Neutron- and muon-induced background in underground physics experiments

TL;DR

This paper reviews neutron and muon-induced backgrounds in underground physics experiments, emphasizing the importance of Monte Carlo simulations for background estimation and experiment optimization.

Contribution

It provides a comprehensive review of Monte Carlo methods used to evaluate neutron backgrounds and discusses their reliability in underground experiments.

Findings

Monte Carlo simulations are essential for background estimation.

Reliability of Monte Carlo methods varies and is critically discussed.

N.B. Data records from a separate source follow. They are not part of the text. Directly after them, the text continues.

Lemma commit_failed_settles p amt reason now tr db :
  movable p db -> assured (commit_failed p h amt reason now) tr db (fun _ => settled h).
Proof.
  intros Hp. pose proof Hp as (_ & [Hwf _] & _ & Hs). unfold commit_failed.
  pose proof (run_command_answer (Fail_ reason now) p Hwf) as Hrun.
  pose proof (command_to_write (Fail_ reason now) p db Hp) as Hw. cbn in Hrun, Hw.
  destruct (Payment.fail reason now p) as [p' r]. cbn in Hw.
  destruct Hs as [Hs | Hs]; rewrite Hs in *; injection Hrun as -> ->;
    apply commit_settles, Hw; done.
Qed.

(** Marking an initiated payment pending, in memory. *)
Lemma mark_pending_movable now p db :
  movable p db -> Payment.state p = PaymentState.Initiated ->
  exists p', Payment.mark_pending now p = (p', Ok Executed) /\ movable p' db /\ to_write p' db.
Proof.
  intros Hp Hs. pose proof Hp as (Hh & Hk & Hne & _). pose proof Hk as [Hwf _].
  pose proof (run_command_answer (MarkPending now) p Hwf) as Hrun. rewrite Hs in Hrun.
  pose proof (command_to_write (MarkPending now) p db Hp) as Hw. rewrite Hs in Hw. cbn in Hrun, Hw.
  rewrite Hrun in Hw |- *. eexists. split; [done |]. specialize (Hw eq_refl).
  split; [| exact Hw]. destruct Hw as (Hh' & Hk' & Hne' & _). split_and!; try done. by right.
Qed.

Lemma settle_inline_settles p amt pre fees hops now tr db :
  movable p db -> Payment.state p = PaymentState.Initiated ->
  assured (settle_inline p h amt pre fees hops now) tr db (fun _ => settled h).
Proof.
  intros Hp Hs. destruct (mark_pending_movable now p db Hp Hs) as (p' & Hm & Hp' & _).
  unfold settle_inline. rewrite Hm. by apply commit_completed_settles.
Qed.

Lemma fail_inline_settles p amt reason now tr db :
  movable p db -> Payment.state p = PaymentState.Initiated ->
  assured (fail_inline p h amt reason now) tr db (fun _ => settled h).
Proof.
  intros Hp Hs. destruct (mark_pending_movable now p db Hp Hs) as (p' & Hm & Hp' & _).
  unfold fail_inline. rewrite Hm. by apply commit_failed_settles.
Qed.

Lemma transition_settles p now tr db :
  movable p db -> Payment.state p = PaymentState.Initiated ->
  assured (transition_to_pending p h now) tr db (fun _ => settled h).
Proof.
  intros Hp Hs. destruct (mark_pending_movable now p db Hp Hs) as (p' & Hm & _ & Hw).
  unfold transition_to_pending. rewrite Hm. by apply settled_bind, update_settles.
Qed.

Lemma dispatch_settles p amt now resp tr db :
  movable p db -> Payment.state p = PaymentState.Initiated -> send_concludes h (Ok resp) ->
  assured (dispatch_lnd_response p h amt now resp) tr db (fun _ => settled h).
Proof.
  intros Hp Hs Hc. unfold dispatch_lnd_response. case_decide as Hh; [by apply fail_inline_settles |].
  specialize (Hc Hh).
  destruct (SendPaymentResponse.status resp).
  - by apply transition_settles.
  - destruct (Hc eq_refl) as [pre ->]. by apply settle_inline_settles.
  - by apply fail_inline_settles.
Qed.

(** ** The handlers that hear verdicts *)

(** The state of a loaded payment, and its log. *)
Lemma found_movable p db :
  db_ok db -> find_by_payment_hash Payments.desc h (payments db) = Ok p ->
  movable p db \/ moved h db.
Proof.
  intros Hdb Hfind. destruct (find_payment_in_hand _ _ _ Hdb Hfind) as [[Hk _] Hh].
  pose proof (found_clean _ _ _ Hfind) as Hnew. pose proof Hk as [[_ Hlog] (st & Hst & _ & Hpre)].
  rewrite iter_all_split, Hnew, app_nil_r in Hlog. rewrite Hh in Hst.
  assert (Hne : iter_persisted (Payment.events p) <> []).
  { intros Hnil. rewrite Hnil in Hlog. by destruct (payment_log_head _ _ Hlog) as (? & ? & [=] & _). }
  assert (Hcase : Payment.state p = PaymentState.Initiated \/
                  2 <= length (iter_persisted (Payment.events p))).
  { inversion Hlog as [n Hl Hs | l s e s' Hl Hstep Heq Hs]; subst; [by left | right].
    rewrite length_app. destruct (payment_log_head _ _ Hl) as (? & ? & -> & _). cbn. lia. }
  destruct Hcase as [Hs | Hlen]; [left; split_and!; auto |]. right. exists st. split; [done |].
  apply prefix_length in Hpre. lia.
Qed.
(* ===== verification/Answers.v ===== *)
(** What a client is told, against what its request did.

    [Gateway] shows that an answer never claims more than the database holds when it leaves.
    Here the answer is tied to the request itself, through its exact trace: the status of a
    send is the state its payment had when the request last looked, [ALREADY_PAID] is only
    said by a request that paid and wrote nothing, and an answer with errors never hides a
    payment or a write that went through. *)
From S2P Require Import Prelude Primitives Fees EsEntity Concrete GraphqlTypes Jwks.
From S2P Require Import PaymentEntity InvoiceEntity Outbox Lnd Symphony Wallet Effects Credits.
From S2P Require Import App Grpc AppPayment AppInvoice Mutation Jobs.
From S2P Require Import Ledger Evidence Safety SendSafety InvoiceSafety MutationSafety Gateway.
From S2P Require Import Provenance Wired EndToEnd Responsive Verdict.

(** * What an answer owes *)

Section Told.
Context `{Hex} `{Sha256} `{UuidText} `{Bolt11} `{EventStore}.
Implicit Types (tr : gw_trace) (db : DbState).

Definition read_only {A E} (body : TxEnv -> DbState -> result (A * DbState) E) : Prop :=
  forall env db a db', body env db = Ok (a, db') -> db' = db.

(** Neither LND is asked to pay, nor is anything written: a transaction that could write was
    refused, and its connection was not lost. *)
Definition uninvolved (ev : gw_event) : Prop :=
  match ev with
  | Ev x r =>
      match x return answer ext_resp TxEnv DbState x -> Prop with
      | Call e => fun _ => match e with LndSendPayment _ => False | _ => True end
      | Tx _ _ lost body => fun r =>
          read_only body \/ exists e, r = Err e /\ forall s, e <> lost s
      end r
  end.

(** LND is not asked to pay, and no write is acknowledged: a transaction that could write
    answered an error, which may be that of a lost connection. *)
Definition unacknowledged (ev : gw_event) : Prop :=
  match ev with
  | Ev x r =>
      match x return answer ext_resp TxEnv DbState x -> Prop with
      | Call e => fun _ => match e with LndSendPayment _ => False | _ => True end
      | Tx _ _ _ body => fun r => read_only body \/ exists e, r = Err e
      end r
  end.

(** The state of the payment of a request when the request last looked: the last thing it
    did was a transaction that answered the payment, in this state; what it then saw of the
    log, which gives the state, is the beginning of what is stored now. *)
Definition last_seen tr db (text : string) (s : PaymentState.t) : Prop :=
  exists E (lost : SqlxError -> E) body p st,
    last tr = Some (Ev (Tx Payment.t E lost body) (Ok p)) /\
    request_hash text (Payment.payment_hash p) /\ Payment.state p = s /\
    payments db !! Payment.payment_hash p = Some st /\
    iter_all (Payment.events p) `prefix_of` st_events st /\
    payment_log (iter_all (Payment.events p)) s.
Lemma invoice_command_written h i c db :
  db_ok db -> find_i h db = Ok i -> Invoice.state i = InvoiceState.Held ->
  invoice_lifecycle c PhHeld = Ok Executed ->
  exists j st',
    update_in_op Invoices.desc (run_invoice_command c i).1 (invoices db) =
      Ok (j, <[ h := st' ]> (invoices db)) /\
    exists j', find_by_payment_hash Invoices.desc h (<[ h := st' ]> (invoices db)) = Ok j' /\
      iter_all (Invoice.events j') = iter_all (Invoice.events i) ++ [invoice_command_event c] /\
      Invoice.state j' = phase_state (invoice_command_phase c PhHeld).
Proof.
  intros Hok Hfind Hheld Hl.
  destruct (find_invoice_in_hand _ _ _ Hok Hfind) as ([[Hwf _] _] & Hh & _).
  apply held_phase in Hwf; [| done].
  destruct (find_invoice_stored _ _ _ Hfind) as (st & Hst & Hev).
  pose proof (run_invoice_command_wf c PhHeld i Hwf) as (Hco & _ & Hs & _).
  rewrite (run_invoice_command_answer c PhHeld) in * by done. rewrite Hl in *. simpl in *.
  set (i1 := InvoiceTheory.project _ _) in *.
  assert (Hev1 : Invoice.events i1 = ev_push (Invoice.events i) (invoice_command_event c))
    by by destruct c.
  assert (Hkey : Invoice.payment_hash i1 = h) by by rewrite <- Hh; destruct c.
  pose proof (update_in_op_spec (d := Invoices.desc) i1 (invoices db) st) as Hup. simpl in Hup.
  rewrite Hkey, Hev1, Hev in Hup. autorewrite with events in Hup.
  rewrite decide_True in Hup by done. specialize (Hup ltac:(done) Hst).
  eexists _, _. split; [exact Hup |].
  eexists. split; [| split].
  - rewrite find_by_payment_hash_spec, lookup_insert_eq. simpl.
    rewrite (InvoiceTheory.invoice_try_from_events_set (Invoice.events i1)
               (ev_load (st_id st) (st_events st ++ [invoice_command_event c])) i1);
      [reflexivity | | | exact Hco].
    + rewrite Hev1, Hev. by autorewrite with events.
    + rewrite Hev1, Hev. by autorewrite with events.
  - simpl. rewrite Hev. by autorewrite with events.
  - exact Hs.
Qed.

(** What a writer of an invoice's outcome leaves. *)
Definition carried_out_invoice (h : PaymentHash.t) (i : Invoice.t) (c : invoice_command)
    (db db' : DbState) : Prop :=
  only_invoice h db db' /\
  exists j, find_i h db' = Ok j /\
    Invoice.state j = phase_state (invoice_command_phase c PhHeld) /\
    iter_all (Invoice.events j) = iter_all (Invoice.events i) ++ [invoice_command_event c].
(* ===== verification/Watch.v ===== *)
(** A client watching an invoice: the status stream, the fan-out it is attached to, the
    LISTEN connection and the running gateway, together.  The gateway moves the database
    by any step of its handlers; the connection, the ingest task and the stream move
    between its steps in any order, with any of their reads failing. *)
From S2P Require Import Prelude Primitives Fees EsEntity Concrete GraphqlTypes Jwks.
From S2P Require Import PaymentEntity InvoiceEntity Outbox Listen Fanout.
From S2P Require Import Lnd Symphony Wallet Effects App Grpc StatusStream.
From S2P Require Import AppPayment AppInvoice Mutation Jobs.
From S2P Require Import Ledger Evidence Safety SendSafety InvoiceSafety MutationSafety Gateway.
Import EventPublisher StatusStream.

(** * The scene *)

Section Scene.
Context `{Hex} `{Bolt11} `{EventStore} `{IR : !EsRepo Invoices.desc}.

Record scene : Type := Scene {
  db : DbState;
  conn : ListenConnection.t;
  (** Notified by Postgres, not yet read off the session. *)
  wire : list string;
  (** The channel from the connection task to the ingest task. *)
  queue : list (result Z OutboxError.t);
  fan : OutboxFanout.t;
  (** The client's stream once it has subscribed, and its place in the broadcast. *)
  watching : option stream;
  position : nat
}.

Inductive action : Type :=
(** The gateway's database moves. *)
| World (db' : DbState)
| Connection (i : ListenConnection.input)
(** The ingest task: [fault] is a failed query. *)
| IngestCancelled
| IngestNotified
| IngestClosed
| IngestRow (fault : option SqlxError)
(** The client subscribes, once. *)
| Subscribe (h : PaymentHash.t) (resume : option Z)
(** The streaming task: the steps of its phases, with the reading of the clock, the
    outcome of the query and of the send. *)
| StreamCancelled
| InitialLookup (fault : option SqlxError) (now : Timestamp.t) (d : delivery)
| DerivedLookup (fault : option SqlxError) (now : Timestamp.t) (d : delivery)
| Count (fault : option SqlxError) (d : delivery)
| Page (fault : option SqlxError)
| Row (fault : option SqlxError) (d : delivery)
| Receive (skipped : nat) (fault : option SqlxError) (d : delivery)
| BroadcastClosed.

Definition query {A} (fault : option SqlxError) (r : result A OutboxError.t) :
    result A OutboxError.t :=
  match fault with Some e => Err (OutboxError.Db e) | None => r end.

Definition listens (c : ListenConnection.t) : bool :=
  bool_decide (ListenConnection.at_ c = ListenConnection.Listening).

Definition set_fan (sc : scene) (queue : list (result Z OutboxError.t)) (f : OutboxFanout.t) :
    scene :=
  Scene (db sc) (conn sc) (wire sc) queue f (watching sc) (position sc).

Definition set_stream (sc : scene) (s : stream) (position : nat) : scene :=
  Scene (db sc) (conn sc) (wire sc) (queue sc) (fan sc) (Some s) position.

(** The rows the new database adds are notified to a session that listens. *)
Definition do_world (db' : DbState) (sc : scene) : scene :=
  let new := drop (length (outbox (db sc))) (outbox db') in
  let notified := map (fun r => pretty (OutboxRow.sequence r)) new in
  Scene db' (conn sc) (if listens (conn sc) then wire sc ++ notified else wire sc)
    (queue sc) (fan sc) (watching sc) (position sc).

Definition do_connection (i : ListenConnection.input) (sc : scene) : option scene :=
  let receiver := match OutboxFanout.at_ (fan sc) with OutboxFanout.Stopped => false | _ => true end in
  let step wire :=
    let (c, out) := ListenConnection.connection_step receiver i (conn sc) in
    Some (Scene (db sc) c (if listens c then wire else []) (queue sc ++ out) (fan sc)
            (watching sc) (position sc)) in
  match i with
  | ListenConnection.Notification payload =>
      match wire sc with
      | p :: wire => if String.eqb p payload then step wire else None
      | [] => None
      end
  | _ => step (wire sc)
  end.

Definition do_ingest (a : action) (sc : scene) : option scene :=
  match a, OutboxFanout.at_ (fan sc) with
  | IngestCancelled, OutboxFanout.Waiting =>
      Some (set_fan sc (queue sc) (OutboxFanout.on_cancelled (fan sc)))
  | IngestNotified, OutboxFanout.Waiting =>
      match queue sc with
      | n :: queue => Some (set_fan sc queue (OutboxFanout.on_notification (Some n) (fan sc)))
      | [] => None
      end
  | IngestClosed, OutboxFanout.Waiting =>
      Some (set_fan sc (queue sc) (OutboxFanout.on_notification None (fan sc)))
  | IngestRow fault, OutboxFanout.Reading sequence =>
      Some (set_fan sc (queue sc)
        (OutboxFanout.on_row (query fault (find_by_sequence sequence (outbox (db sc)))) (fan sc)))
  | _, _ => None
  end.

Definition do_stream (a : action) (sc : scene) (s : stream) : option scene :=
  let lookup fault := lookup_invoice fault (payment_hash s) (invoices (db sc)) in
  let ob := outbox (db sc) in
  let stay s := Some (set_stream sc s (position sc)) in
  match a, at_ s with
  | StreamCancelled, Live => stay (goto Finished s)
  | InitialLookup fault now d, Initial => stay (on_initial (lookup fault) now d s)
  | DerivedLookup fault now d, Deriving => stay (on_derived (lookup fault) now d s)
  | Count fault d, Counting live =>
      stay (on_count live (query fault (Ok (count_after (cursor s) ob))) d s)
  | Page fault, Paging live => stay (on_page live (query fault (fetch_after_batch (cursor s) ob)) s)
  | Row fault d, Scanning live (event :: rest) => stay (on_row live event rest (lookup fault) d s)
  | Receive skipped fault d, Live =>
      '(r, next) ← OutboxFanout.receive skipped (fan sc) (position sc);
      Some (set_stream sc (on_recv r (lookup fault) d s) next)
  | BroadcastClosed, Live => stay (on_recv OutboxFanout.Closed None Accepted s)
  | _, _ => None
  end.

Definition do_action (a : action) (sc : scene) : option scene :=
  match a with
  | World db' => Some (do_world db' sc)
  | Connection i => do_connection i sc
  | IngestCancelled | IngestNotified | IngestClosed | IngestRow _ => do_ingest a sc
  | Subscribe h resume =>
      match watching sc with
      | None => Some (set_stream sc (start h resume) (OutboxFanout.subscribe (fan sc)))
      | Some _ => None
      end
  | _ => s ← watching sc; do_stream a sc s
  end.

(** The process has started: nothing is listened to yet, nobody watches. *)
Definition booted (db : DbState) : scene :=
  Scene db ListenConnection.start [] [] OutboxFanout.started None 0.

Fixpoint run (actions : list action) (sc : scene) : option scene :=
  match actions with
  | [] => Some sc
  | a :: actions => sc' ← do_action a sc; run actions sc'
  end.

(** What the client has been told. *)
Definition told (sc : scene) : list payload :=
  match watching sc with Some s => sent s | None => [] end.

(** The fault of the query in an action. *)
Definition fault_of (a : action) : option SqlxError :=
  match a with
  | InitialLookup f _ _ | DerivedLookup f _ _ | Count f _ | Page f | Row f _ | Receive _ f _
  | IngestRow f => f
  | _ => None
  end.
End Scene.

(** * The shape of a stream *)

Section Shape.
Context `{Hex} `{Bolt11} `{EventStore} `{IR : !EsRepo Invoices.desc}.

Definition pending_payload (h : PaymentHash.t) : payload :=
  build_payload InvoicePaymentStatus.Pending h None.

(** What ends a stream: a terminal status, or an error. *)
Definition final_payload (h : PaymentHash.t) (p : payload) : Prop :=
  (exists status invoice, is_terminal status = true /\ p = build_payload status h invoice) \/
  (exists message, p = error_payload message).

(** At most one [PENDING], then at most one final payload, after which the task is over. *)
Definition well_told (s : stream) : Prop :=
  exists pend fin,
    sent s = pend ++ fin /\
    (pend = [] \/ pend = [pending_payload (payment_hash s)]) /\
    match fin with
    | [] =>
        at_ s = Finished \/
        last s = match pend with [] => None | _ => Some InvoicePaymentStatus.Pending end
    | [p] => at_ s = Finished /\ final_payload (payment_hash s) p
    | _ => False
    end.

(** A task that is not over has told nothing, or [PENDING]. *)
Lemma well_told_running s :
  well_told s -> at_ s <> Finished ->
  (sent s = [] /\ last s = None) \/
  (sent s = [pending_payload (payment_hash s)] /\ last s = Some InvoicePaymentStatus.Pending).
Proof.
  intros (pend & fin & Hs & Hp & Hfin) Hrun. rewrite Hs.
  destruct fin as [| p [| q fin]]; [| by destruct Hfin | done].
  destruct Hfin as [| Hlast]; [done |]. rewrite app_nil_r.
  destruct Hp as [-> | ->]; auto.
Qed.

Lemma running_well_told s :
  (sent s = [] /\ last s = None) \/
  (sent s = [pending_payload (payment_hash s)] /\ last s = Some InvoicePaymentStatus.Pending) ->
  well_told s.
Proof.
  intros [[Hs Hl] | [Hs Hl]].
  - exists [], []. split_and!; [done | by left | by right].
  - exists [pending_payload (payment_hash s)], []. split_and!; [done | by right | by right].
Qed.

Lemma finished_well_told s :
  at_ s = Finished ->
  sent s = [] \/ sent s = [pending_payload (payment_hash s)] \/
  (exists p, final_payload (payment_hash s) p /\
     (sent s = [p] \/ sent s = [pending_payload (payment_hash s); p])) ->
  well_told s.
Proof.
  intros Hfin [Hs | [Hs | (p & Hp & [Hs | Hs])]].
  - exists [], []. auto.
  - exists [pending_payload (payment_hash s)], []. auto.
  - exists [], [p]. auto.
  - exists [pending_payload (payment_hash s)], [p]. auto.
Qed.

Lemma goto_well_told p s : well_told s -> at_ s <> Finished -> well_told (goto p s).
Proof. intros Hs Hrun. apply running_well_told. by apply well_told_running in Hs. Qed.

(** Ending a task with one more final payload, or with none. *)
Lemma close_well_told s l c last' :
  well_told s -> at_ s <> Finished ->
  (l = [] \/ exists p, l = [p] /\ final_payload (payment_hash s) p) ->
  well_told (Stream (payment_hash s) Finished c last' (sent s ++ l)).
Proof.
  intros Hs Hrun Hl. apply well_told_running in Hs; [| done].
  apply finished_well_told; [done |]. simpl.
  destruct Hs as [[-> _] | [-> _]], Hl as [-> | (p & -> & Hp)]; simpl; eauto 10.
Qed.

Lemma emit_well_told status invoice d next s :
  well_told s -> at_ s <> Finished -> well_told (emit status invoice d next s).
Proof.
  intros Hs Hrun. pose proof (well_told_running s Hs Hrun) as Hcase.
  unfold emit, emitter_next. case_decide as Hsame; [by apply running_well_told |].
  destruct d.
  - destruct (is_terminal status) eqn:Ht.
    + apply close_well_told; [done | done |]. right. eexists. split; [done |]. left. eauto.
    + destruct status; try done. apply running_well_told. right.
      destruct Hcase as [[Hsent _] | [_ Hl]]; [simpl; by rewrite Hsent | done].
  - pose proof (close_well_told s [] (cursor s) (Some status) Hs Hrun (or_introl eq_refl)) as Hc.
    by rewrite app_nil_r in Hc.
Qed.

Lemma advance_well_told q s : well_told s -> well_told (advance_cursor q s).
Proof. done. Qed.

Lemma emit_for_event_well_told k found d next s :
  well_told s -> at_ s <> Finished -> well_told (emit_for_event k found d next s).
Proof.
  intros Hs Hrun. unfold emit_for_event. destruct (status_from_event k).
  - by apply emit_well_told.
  - by apply goto_well_told.
Qed.

Lemma do_stream_well_told a sc s sc' s' :
  do_stream a sc s = Some sc' -> watching sc' = Some s' -> well_told s -> well_told s'.
Proof.
  intros Hdo Hw Hs.
  assert (Hrun : at_ s <> Finished) by (intros Heq; unfold do_stream in Hdo; rewrite Heq in Hdo; by destruct a).
  unfold do_stream in Hdo.
  destruct a, (at_ s) as [| live | live | live [| e rest] | | |] eqn:Hat; try done;
    try (injection Hdo as <-; simpl in Hw; injection Hw as <-).
  - apply goto_well_told; [done | by rewrite Hat].
  - unfold on_initial. apply emit_well_told; [done | by rewrite Hat].
  - unfold on_derived. destruct (is_terminal _);
      [apply emit_well_told | apply goto_well_told]; rewrite ?Hat; done.
  - unfold on_count. destruct (query _ _) as [n |]; [| apply goto_well_told; rewrite ?Hat; done].
    destruct (_ <? n)%Z; [| apply goto_well_told; rewrite ?Hat; done].
    destruct d.
    + apply close_well_told; [done | by rewrite Hat |]. right. eexists. split; [done |].
      right. by eexists.
    + pose proof (close_well_told s [] (cursor s) (last s) Hs) as Hc. rewrite app_nil_r in Hc.
      apply Hc; [by rewrite Hat | by left].
  - unfold on_page. destruct (query _ _) as [[| e l] |]; apply goto_well_told; rewrite ?Hat; done.
  - unfold on_row. destruct (about _ _);
      [apply emit_for_event_well_told | apply goto_well_told]; simpl; rewrite ?Hat; done.
  - destruct (OutboxFanout.receive _ _ _) as [[r next] |]; simpl in Hdo; [| done].
    injection Hdo as <-. simpl in Hw. injection Hw as <-.
    unfold on_recv. destruct r as [e | n |].
    + destruct (_ <=? _)%Z; [apply goto_well_told; rewrite ?Hat; done |].
      destruct (about _ _); [apply emit_for_event_well_told | apply goto_well_told]; simpl;
        rewrite ?Hat; done.
    + apply goto_well_told; rewrite ?Hat; done.
    + apply goto_well_told; rewrite ?Hat; done.
  - apply goto_well_told; rewrite ?Hat; done.
Qed.

(** Every other action leaves the stream alone. *)
Lemma do_action_stream a sc sc' :
  do_action a sc = Some sc' ->
  (exists s, watching sc = Some s /\ do_stream a sc s = Some sc') \/
  (exists h resume, a = Subscribe h resume /\ watching sc = None /\
     watching sc' = Some (start h resume)) \/
  watching sc' = watching sc.
Proof.
  intros Hdo. destruct a; simpl in Hdo;
    try (destruct (watching sc) as [s |] eqn:Hw; simpl in Hdo; [left; by exists s | done]).
  - injection Hdo as <-. by right; right.
  - right; right. unfold do_connection in Hdo.
    destruct (ListenConnection.connection_step _ _ _) as [c out].
    destruct i; try (injection Hdo as <-; done).
    destruct (wire sc) as [| p w]; [done |]. destruct (String.eqb p payload); [| done].
    by injection Hdo as <-.
  - right; right. destruct (OutboxFanout.at_ (fan sc)); try done. by injection Hdo as <-.
  - right; right. destruct (OutboxFanout.at_ (fan sc)); try done.
    destruct (queue sc); [done |]. by injection Hdo as <-.
  - right; right. destruct (OutboxFanout.at_ (fan sc)); try done. by injection Hdo as <-.
  - right; right. destruct (OutboxFanout.at_ (fan sc)); try done. by injection Hdo as <-.
  - destruct (watching sc) eqn:Hw; [done |]. injection Hdo as <-. right; left. by exists h, resume.
Qed.

(** C25. What a client sees of an invoice, in every run - whatever happens to the database, the
    LISTEN connection, the fan-out and every query: at most one [PENDING], then at most
    one final payload - a terminal status or an error - and nothing after it. *)
Theorem stream_well_told db actions sc s :
  run actions (booted db) = Some sc -> watching sc = Some s -> well_told s.
Proof.
  assert (Hgen : forall actions sc0, run actions sc0 = Some sc ->
    (forall s0, watching sc0 = Some s0 -> well_told s0) ->
    forall s, watching sc = Some s -> well_told s).
  { clear. induction actions as [| a actions IH]; intros sc0; simpl; [by intros [= ->] |].
    destruct (do_action a sc0) as [sc1 |] eqn:Ha; simpl; [| done]. intros Hrun Hs0.
    apply (IH sc1 Hrun). intros s1 Hs1.
    destruct (do_action_stream _ _ _ Ha) as [(s0 & Hw & Hd) | [(h & r & _ & _ & Hw) | Hw]].
    - eapply do_stream_well_told; [exact Hd | done | by apply Hs0].
    - rewrite Hw in Hs1. injection Hs1 as <-. apply running_well_told. by left.
    - apply Hs0. congruence. }
  intros Hrun Hw. by apply (Hgen actions (booted db)).
Qed.
End Shape.
(** ** The truth of a payload *)

(** A payload against the database its step read; [fault_of a] is the failure of the lookup
    in that step, [clock_of a] its reading of the clock. *)
Definition sincere (a : action) (h : PaymentHash.t) (db : DbState) (p : payload) : Prop :=
  match LnInvoicePaymentStatusPayload.status p with
  | None => exists message, p = error_payload message
  | Some InvoicePaymentStatus.Paid =>
      exists i, find_by_payment_hash Invoices.desc h (invoices db) = Ok i /\
        Invoice.state i = InvoiceState.Settled /\
        Preimage.payment_hash (Invoice.payment_preimage i) = h /\
        p = build_payload InvoicePaymentStatus.Paid h
              (match fault_of a with None => Some i | Some _ => None end)
  | Some InvoicePaymentStatus.Pending =>
      p = pending_payload h /\
      exists i, find_by_payment_hash Invoices.desc h (invoices db) = Ok i /\
        (existsb InvoiceEvent.is_HtlcHeld (invoice_events db h) = true \/
         exists now, clock_of a = Some now /\
           Invoice.state i = InvoiceState.Open /\ ~ Timestamp.le (Invoice.expiry_at i) now)
  | Some InvoicePaymentStatus.Expired =>
      p = build_payload InvoicePaymentStatus.Expired h None /\
      (fault_of a = None ->
       match find_by_payment_hash Invoices.desc h (invoices db) with
       | Ok i =>
           Invoice.state i = InvoiceState.Canceled \/
           exists now, clock_of a = Some now /\
             Invoice.state i = InvoiceState.Open /\ Timestamp.le (Invoice.expiry_at i) now
       | Err _ => invoices db !! h = None
       end)
  end.

(** What an event says. *)
Lemma event_sincere a h db e status :
  db_ok db -> e ∈ events_of (outbox db) ->
  OutboxEvent.reference_id e = PaymentHash.to_hex h ->
  status_from_event (OutboxEvent.domain_event e) = Some status ->
  sincere a h db (build_payload status h
    (if decide (status = InvoicePaymentStatus.Paid)
     then lookup_invoice (fault_of a) h (invoices db) else None)).
Proof.
  intros Hok Hin Href Hst. pose proof (event_status_holds db e h status Hok Hin Href Hst) as Hholds.
  pose proof Hok as (_ & _ & Hi & _).
  destruct (found_if_recorded db h Hi) as [i Hfind];
    [intros Hnil; rewrite Hnil in Hholds; by destruct status |].
  pose proof (found_reflects db h Hi) as Href'. rewrite Hfind in Href'.
  destruct Href' as (ph & Hlog & Hs & Hpre). pose proof (log_status _ _ _ Hlog Hholds) as Hph.
  unfold sincere, lookup_invoice.
  destruct status; cbn -[decide find_by_payment_hash] in *.
  - split; [done |]. intros _. rewrite Hfind. left. congruence.
  - rewrite Hfind. destruct (fault_of a); (exists i; split_and!; try done; congruence).
  - split; [done |]. exists i. split; [done | by left].
Qed.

Background sources include natural radioactivity and cosmic-ray interactions.

Abstract

Background induced by neutrons in deep underground laboratories is a critical issue for all experiments looking for rare events, such as dark matter interactions or neutrinoless 2-beta decay. Neutrons can be produced either by natural radioactivity, via spontaneous fission or (alpha,n) reactions, or by interactions initiated by high-energy cosmic rays. In all underground experiments, Monte Carlo simulations of neutron background play a crucial role for the evaluation of the total background rate and for the optimization of rejection strategies. The Monte Carlo methods that are commonly employed to evaluate neutron-induced background and to optimize the experimental setup, are reviewed and discussed. Focus is given to the issue of reliability of Monte Carlo background estimates.